- [Required action] For the listing below, print exactly the lines from the line with "if has_nul (buffer w)" to the line with "(** The environment", both included, and nothing beyond them.
--- Supplied information Enclosed Below ---
(** * Dinamic-Clipboard: the Unix-socket acknowledgment server

    A verification development for [src/server/server.c].  The three C
    functions [start_server], [init_server] and [handle_client] are embedded
    as interaction trees over the system calls they issue; a small model of
    the operating system answers the calls from a script of replies and
    records every call in a log, so that properties of the server become
    properties of logs. *)

From Stdlib Require Import ZArith String List Bool Lia.
From Stdlib.Strings Require Import Byte.
From ITree Require Import ITree Eq.Shallow.
Import ListNotations.
Import ITreeNotations.

Local Open Scope Z_scope.
Local Open Scope itree_scope.

(** ** Constants of the C library and of the source *)

Definition AF_UNIX : Z := 1.
Definition SOCK_STREAM : Z := 1.

(** Modelled from the spec: the identifier [SOCK_STEAM] that the source passes
    as the socket type is declared nowhere under src/ (the header server.h is
    absent); the spec calls the endpoint "stream-oriented". *)
Definition SOCK_STEAM : Z := SOCK_STREAM.

(** [struct sockaddr_un]: a family tag and a path. *)
Record sockaddr_un : Type := mk_sockaddr_un { sun_family : Z; sun_path : string }.

(** [sizeof(struct sockaddr_un)]: two bytes of family, 108 bytes of path. *)
Definition sizeof_sa_family : Z := 2.
Definition sizeof_sockaddr_un : Z := 110.

(** [char buffer[256]] *)
Definition sizeof_buffer : Z := 256.

(** ** C strings *)

(** The bytes of a NUL-terminated string that starts at the beginning of
    [mem]: everything before the first NUL. *)
Fixpoint c_string (mem : list byte) : list byte :=
  match mem with
  | [] => []
  | b :: rest => if Byte.eqb b x00 then [] else b :: c_string rest
  end.

Definition has_nul (mem : list byte) : bool := existsb (Byte.eqb x00) mem.

Definition strlen (mem : list byte) : Z := Z.of_nat (length (c_string mem)).

(** A string literal as it lies in memory, with its terminator. *)
Definition literal (s : string) : list byte := list_byte_of_string s ++ [x00].

(** ** System calls and memory accesses of the server *)

Variant sysE : Type -> Type :=
| Socket (domain type protocol : Z) : sysE Z
| Bind (fd : Z) (addr : sockaddr_un) (addrlen : Z) : sysE Z
| Listen (fd backlog : Z) : sysE Z
| Accept (fd : Z) : sysE Z
| Recv (fd len flags : Z) : sysE Z
| Send (fd : Z) (buf : list byte) (len flags : Z) : sysE Z
| Close (fd : Z) : sysE unit
| Puts (s : string) : sysE unit
| PrintfBuffer (before after : string) : sysE unit
| StoreBuffer (idx : Z) (b : byte) : sysE unit
| SetServerSocket (fd : Z) : sysE unit
| GetServerSocket : sysE Z.

(** What the log keeps of each call: its arguments and its result. *)
Inductive call : Type :=
| CSocket (domain type protocol ret : Z)
| CBind (fd : Z) (addr : sockaddr_un) (addrlen ret : Z)
| CListen (fd backlog ret : Z)
| CAccept (fd ret : Z)
| CRecv (fd len flags ret : Z) (data : list byte)
| CSend (fd : Z) (payload : list byte) (flags ret : Z)
| CClose (fd : Z)
| CPuts (s : string)
| CPrintf (text : list byte)
| CStore (idx : Z) (b : byte).

(** What the environment hands back: an integer result, or, for a receive,
    the bytes the peer has queued on the connection.  A reply of the wrong
    kind for the call that meets it (bytes for [accept], a count for [recv])
    is no answer: the call waits, as it does when the script is used up. *)
Inductive reply : Type :=
| RInt (z : Z)
| RBytes (m : list byte).

(** The state the server runs against.  [server_socket] is the global of the
    source, [buffer] the stack slot of [handle_client]'s local array (its
    contents at entry are whatever was left there), [replies] the answers the
    environment will give, in order, and [log] the calls made so far. *)
Record world : Type := mk_world {
  server_socket : Z;
  buffer : list byte;
  replies : list reply;
  log : list call
}.

Definition set_server_socket (v : Z) (w : world) : world :=
  mk_world v (buffer w) (replies w) (log w).
Definition set_buffer (b : list byte) (w : world) : world :=
  mk_world (server_socket w) b (replies w) (log w).
Definition set_replies (r : list reply) (w : world) : world :=
  mk_world (server_socket w) (buffer w) r (log w).
Definition record (c : call) (w : world) : world :=
  mk_world (server_socket w) (buffer w) (replies w) (log w ++ [c]).

(** The answer of the environment to one event. *)
Variant answer (T : Type) : Type :=
| Answered (w : world) (a : T)
| Blocks
| Faults.
Arguments Answered {T} w a.
Arguments Blocks {T}.
Arguments Faults {T}.

(** A call with an integer result takes the next reply of the script. *)
Definition int_call (mk : Z -> call) (w : world) : answer Z :=
  match replies w with
  | RInt z :: rest => Answered (record (mk z) (set_replies rest w)) z
  | _ => Blocks
  end.

(** [recv(fd, buffer, len, flags)]: a failure leaves the buffer alone; a
    success copies at most [len] of the queued bytes to the start of the
    buffer and returns how many. *)
Definition recv_call (fd len flags : Z) (w : world) : answer Z :=
  match replies w with
  | RInt z :: rest =>
      if z <? 0
      then Answered (record (CRecv fd len flags z []) (set_replies rest w)) z
      else Blocks
  | RBytes m :: rest =>
      let d := firstn (Z.to_nat len) m in
      let n := Z.of_nat (length d) in
      if (length d <=? length (buffer w))%nat
      then Answered
             (record (CRecv fd len flags n d)
                (set_buffer (d ++ skipn (length d) (buffer w)) (set_replies rest w)))
             n
      else Faults
  | [] => Blocks
  end.

(** [buffer[idx] = b] *)
Definition store_call (idx : Z) (b : byte) (w : world) : answer unit :=
  if (0 <=? idx) && (idx <? Z.of_nat (length (buffer w)))
  then Answered
         (record (CStore idx b)
            (set_buffer
               (firstn (Z.to_nat idx) (buffer w) ++ b :: skipn (S (Z.to_nat idx)) (buffer w))
               w))
         tt
  else Faults.

(** [send(fd, buf, len, flags)] offers the first [len] bytes of [buf] and
    returns what the kernel reports, or waits.  This is a send whose peer is
    still there; the signal that a send raises when the peer has closed is
    added by [exec_signals] below. *)
Definition send_call (fd : Z) (buf : list byte) (len flags : Z) (w : world) : answer Z :=
  if (0 <=? len) && (len <=? Z.of_nat (length buf))
  then int_call (CSend fd (firstn (Z.to_nat len) buf) flags) w
  else Faults.

(** [printf("...%s...", buffer)] reads the buffer up to its first NUL. *)
Definition printf_call (before after : string) (w : world) : answer unit :=
  if has_nul (buffer w)
  then Answered
         (record (CPrintf (list_byte_of_string before ++ c_string (buffer w)
                             ++ list_byte_of_string after)) w)
         tt
  else Faults.

(** The environment as a whole.  The calls whose result the source uses
    take it from the script; [close], [puts] and the accesses to the global
    always go through. *)
Definition kernel {T : Type} (e : sysE T) (w : world) : answer T :=
  match e in sysE T return answer T with
  | Socket d t p => int_call (CSocket d t p) w
  | Bind fd a l => int_call (CBind fd a l) w
  | Listen fd n => int_call (CListen fd n) w
  | Accept fd => int_call (CAccept fd) w
  | Recv fd len flags => recv_call fd len flags w
  | Send fd buf len flags => send_call fd buf len flags w
  | Close fd => Answered (record (CClose fd) w) tt
  | Puts s => Answered (record (CPuts s) w) tt
  | PrintfBuffer s1 s2 => printf_call s1 s2 w
  | StoreBuffer idx b => store_call idx b w
  | SetServerSocket fd => Answered (set_server_socket fd w) tt
  | GetServerSocket => Answered w (server_socket w)
  end.

(** ** Running a program *)

(** How a run ends: the program returned; or it waits in a call that the
    environment does not answer; or it left defined behaviour (an access
    outside the buffer); or the fuel of the run was used up. *)
Variant outcome (R : Type) : Type :=
| Returned (r : R)
| Blocked
| Undefined
| OutOfFuel.
Arguments Returned {R} r.
Arguments Blocked {R}.
Arguments Undefined {R}.
Arguments OutOfFuel {R}.

(** [exec fuel t w] runs [t] from [w]; every event and every silent step
    costs one unit of fuel.  The result carries the fuel that is left. *)
Fixpoint exec {R : Type} (fuel : nat) (t : itree sysE R) (w : world)
  : world * outcome R * nat :=
  match observe t with
  | RetF r => (w, Returned r, fuel)
  | TauF t' =>
      match fuel with
      | O => (w, OutOfFuel, O)
      | S f => exec f t' w
      end
  | VisF e k =>
      match fuel with
      | O => (w, OutOfFuel, O)
      | S f =>
          match kernel e w with
          | Answered w' a => exec f (k a) w'
          | Blocks => (w, Blocked, f)
          | Faults => (w, Undefined, f)
          end
      end
  end.

Definition run {R : Type} (fuel : nat) (t : itree sysE R) (w : world) : world * outcome R :=
  fst (exec fuel t w).

(** ** The server (src/server/server.c) *)

Definition server_address : sockaddr_un :=
  mk_sockaddr_un AF_UNIX "/tmp/arq_socket".

(** The third argument of the [bind] call as the source writes it:
    [sizeof(server_address) < 0], a comparison, whose value is 0 or 1. *)
Definition bind_addrlen : Z := Z.b2z (sizeof_sockaddr_un <? 0).

(** [int start_server()]; the global [server_socket] is written once and
    read before each use. *)
Definition start_server : itree sysE Z :=
  fd <- ITree.trigger (Socket AF_UNIX SOCK_STEAM 0) ;;
  ITree.trigger (SetServerSocket fd) ;;
  s <- ITree.trigger GetServerSocket ;;
  if s <? 0 then
    ITree.trigger (Puts "Erro na criacao do server_socket.") ;;
    Ret (-1)
  else
    s <- ITree.trigger GetServerSocket ;;
    b <- ITree.trigger (Bind s server_address bind_addrlen) ;;
    if negb (b =? 0) then
      ITree.trigger (Puts "Erro ao vincular o server_socket") ;;
      Ret (-1)
    else
      s <- ITree.trigger GetServerSocket ;;
      l <- ITree.trigger (Listen s 5) ;;
      if l <? 0 then
        ITree.trigger (Puts "Erro ao colocar o server_socket em listen") ;;
        Ret (-1)
      else
        ITree.trigger (Puts "Servidor iniciado e escutando...") ;;
        Ret 0.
--- End of Enclosed Supplied information ---
- [Response area]
  if has_nul (buffer w)
  then Answered
         (record (CPrintf (list_byte_of_string before ++ c_string (buffer w)
                             ++ list_byte_of_string after)) w)
         tt
  else Faults.

(** The environment as a whole.  The calls whose result the source uses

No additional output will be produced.